Seperti menanam padi organik di antara sawah-sawah bukan organik, demikianlah kita orang percaya hidup di dunia ini. Seruan “Janganlah kamu menjadi serupa dengan dunia ini” bukan untuk menggiring kita menjauh dari kehidupan ini. Mustahil kita hidup tanpa pernah bersentuhan dengan hal-hal duniawi. Seperti padi organik, kita memang “ditanam” Tuhan di dunia ini. Kita tidak diperintahkan untuk mengasingkan diri, memisahkan diri, atau menutup diri dari kehidupan di sekitar kita. Tuhan justru ingin kita hidup benar dan bertumbuh secara rohani di dunia seperti ini.

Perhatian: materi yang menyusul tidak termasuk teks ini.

Definition key_of (T : MarketType) : string :=
  match T with
  | MatchWinner => "matchWinner"
  | OverUnder => "overUnder"
  | BothTeamsToScore => "btts"
  | Handicap => "handicap"
  | FirstHalfWinner => "firstHalfWinner"
  end.

(** The keys of the record emitted for a market type. *)
Definition shape_of (T : MarketType) : list string :=
  match T with
  | MatchWinner | FirstHalfWinner => ["home"; "draw"; "away"; "bookmaker"]
  | OverUnder => ["line"; "over"; "under"; "bookmaker"]
  | BothTeamsToScore => ["yes"; "no"; "bookmaker"]
  | Handicap => ["homeMinus1"; "awayPlus1"; "bookmaker"]
  end.

(** The legs of each type, with the label test an outcome has to pass
    to fill the leg. *)
Definition legs_of (T : MarketType) : list (string * (outcome -> bool)) :=
  match T with
  | MatchWinner => [("home", is_home); ("draw", is_draw_mw); ("away", is_away)]
  | OverUnder => [("over", is_over); ("under", is_under)]
  | BothTeamsToScore => [("yes", _val_eq "Yes"); ("no", _val_eq "No")]
  | Handicap => [("homeMinus1", is_home_m1); ("awayPlus1", is_away_p1)]
  | FirstHalfWinner => [("home", is_home); ("draw", is_draw_fh); ("away", is_away)]
  end.

(** [str(b.get("name", ""))] *)
Definition bet_label (b : bet) : string := str (get_default (bet_name b) (PStr "")).
(** In every store state, [search] returns at most [len(texts)] results and
    at most [limit] results (none for a non-positive [limit]). *)
Theorem search_result_count (E : Embedder) (st : VectorDB) (q : string) (limit : Z) :
  (length (search E st q limit) <= length (texts st))%nat /\
  (Z.of_nat (length (search E st q limit)) <= Z.max 0 limit)%Z.
Proof.
  unfold search.
  destruct (texts st) as [|t0 ts0] eqn:Ht; [simpl; lia|].
  unfold search_block. rewrite Ht.
  destruct (Faiss.search (index st) (encode E q) _) as [idxs|e] eqn:Hs; [|simpl; lia].
  destruct (lookup_texts (t0 :: ts0) idxs) as [r|e] eqn:Hr; [|simpl; lia].
  apply lookup_texts_length in Hr. apply faiss_search_length in Hs.
  destruct Hs as [Hlen Hk]. simpl length in *. lia.
Qed.

(** [search] returns [[]] when [limit <= 0] (FAISS refuses [k <= 0]) or when
    the query embedding does not have the index dimension: the exception is
    caught. *)
Theorem search_degenerate_empty (E : Embedder) (st : VectorDB) (q : string) (limit : Z) :
  ((limit <= 0)%Z \/ length (encode E q) <> Faiss.d (index st)) ->
  search E st q limit = [].
Proof.
  intro H. unfold search.
  destruct (texts st) as [|t0 ts0] eqn:Ht; [reflexivity|].
  unfold search_block, Faiss.search. rewrite Ht.
  destruct (Nat.eqb (length (encode E q)) (Faiss.d (index st))) eqn:Heq;
    cbn [negb]; [|reflexivity].
  apply Nat.eqb_eq in Heq. destruct H as [H|H]; [|contradiction].
  replace (Z.min limit (Z.of_nat (length (t0 :: ts0))) <=? 0)%Z with true
    by (symmetry; apply Z.leb_le; lia).
  reflexivity.
Qed.
(** * creme: Hedge ensemble and higher-order factorization machines

    A shallow embedding of [creme/facto/hofm.py] and
    [creme/ensemble/hedging.py].  Python floats are read as real numbers
    (exact arithmetic), numpy scalars, where a division by zero matters,
    as a real number, an infinity or nan; Python exceptions are carried
    by an error monad. *)

From Stdlib Require Import String.
From Stdlib Require Import Reals List ZArith Lia Lra Bool Arith.
From Stdlib Require Import Permutation.
Import ListNotations.
Local Open Scope R_scope.

(** ** The Python fragment the two modules rely on *)

Module Py.

Inductive exn : Type :=
| KeyError
| TypeError
| IndexError
| ZeroDivisionError
| OverflowError.

Inductive result (A : Type) : Type :=
| Ok (a : A)
| Raise (e : exn).
Arguments Ok {A} a.
Arguments Raise {A} e.

Definition bind {A B : Type} (m : result A) (k : A -> result B) : result B :=
  match m with
  | Ok a => k a
  | Raise e => Raise e
  end.

Definition raises {A : Type} (m : result A) : Prop :=
  exists e, m = Raise e.

(** The only exception a computation can raise is [ZeroDivisionError]. *)
Definition only_zero_division {A : Type} (m : result A) : Prop :=
  match m with
  | Ok _ => True
  | Raise e => e = ZeroDivisionError
  end.

(** [range(lo, hi)] for a natural lower bound and an integer upper bound. *)
Definition range (lo : nat) (hi : Z) : list nat :=
  seq lo (Z.to_nat (hi - Z.of_nat lo)).

(** [a / b] on floats: a zero divisor raises. *)
Definition truediv (a b : R) : result R :=
  if Req_dec_T b 0 then Raise ZeroDivisionError else Ok (a / b).

(** [if total:] on a float. *)
Definition truthy (a : R) : bool :=
  if Req_dec_T a 0 then false else true.

(** [sum(iterable)]: left to right from 0; the items of a generator are
    computed on demand, so the first failing item aborts the sum. *)
Fixpoint sum_from (acc : R) (items : list (result R)) : result R :=
  match items with
  | [] => Ok acc
  | item :: rest => bind item (fun a => sum_from (acc + a) rest)
  end.

Definition sum (items : list (result R)) : result R := sum_from 0 items.

(** [functools.reduce(lambda x, y: x * y, iterable)] without initial
    value: an empty iterable is a [TypeError]. *)
Fixpoint reduce_from (acc : R) (items : list (result R)) : result R :=
  match items with
  | [] => Ok acc
  | item :: rest => bind item (fun a => reduce_from (acc * a) rest)
  end.

Definition reduce_mul (items : list (result R)) : result R :=
  match items with
  | [] => Raise TypeError
  | item :: rest => bind item (fun a => reduce_from a rest)
  end.

(** [itertools.combinations(pool, r)], in the order itertools emits. *)
Fixpoint combinations {A : Type} (pool : list A) (r : nat) : list (list A) :=
  match pool with
  | [] => match r with O => [[]] | S _ => [] end
  | a :: rest =>
      match r with
      | O => [[]]
      | S r' => map (cons a) (combinations rest r') ++ combinations rest r
      end
  end.

(** A [for] loop whose body may raise, threading the loop state. *)
Fixpoint for_each {A S : Type} (items : list A) (body : A -> S -> result S)
         (s : S) : result S :=
  match items with
  | [] => Ok s
  | a :: rest => bind (body a s) (for_each rest body)
  end.

(** [lst[i]] and [lst[i] = v] on a list. *)
Definition list_get {A : Type} (l : list A) (i : nat) : result A :=
  match nth_error l i with
  | Some a => Ok a
  | None => Raise IndexError
  end.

“Jangan menjadi serupa dengan dunia ini” mendesak kita untuk menjadi baik dan benar di mana pun kita ditempatkan Tuhan. Kita dituntut hidup kudus, beribadah mempersembahkan diri dengan tidak tercemar oleh kefasikan. Kita diminta menjadi benar seturut kehendak Tuhan, tidperbuatan ak tepercik oleh pemikiran dan yang tidak dikenan-Nya. Meskipun tidak mudah, kita harus hidup dalam kehendak Tuhan yang Maha Sempurna, dan tiada henti memperbarui akal budi kita. –ASA/www.renunganharian.net

KEBAIKAN DAN KEBENARAN ADALAH BENIH TERBAIK YANG AKAN
MEMBERIKAN HASIL TERBAIK, DI MANA PUN KITA MENANAMNYA.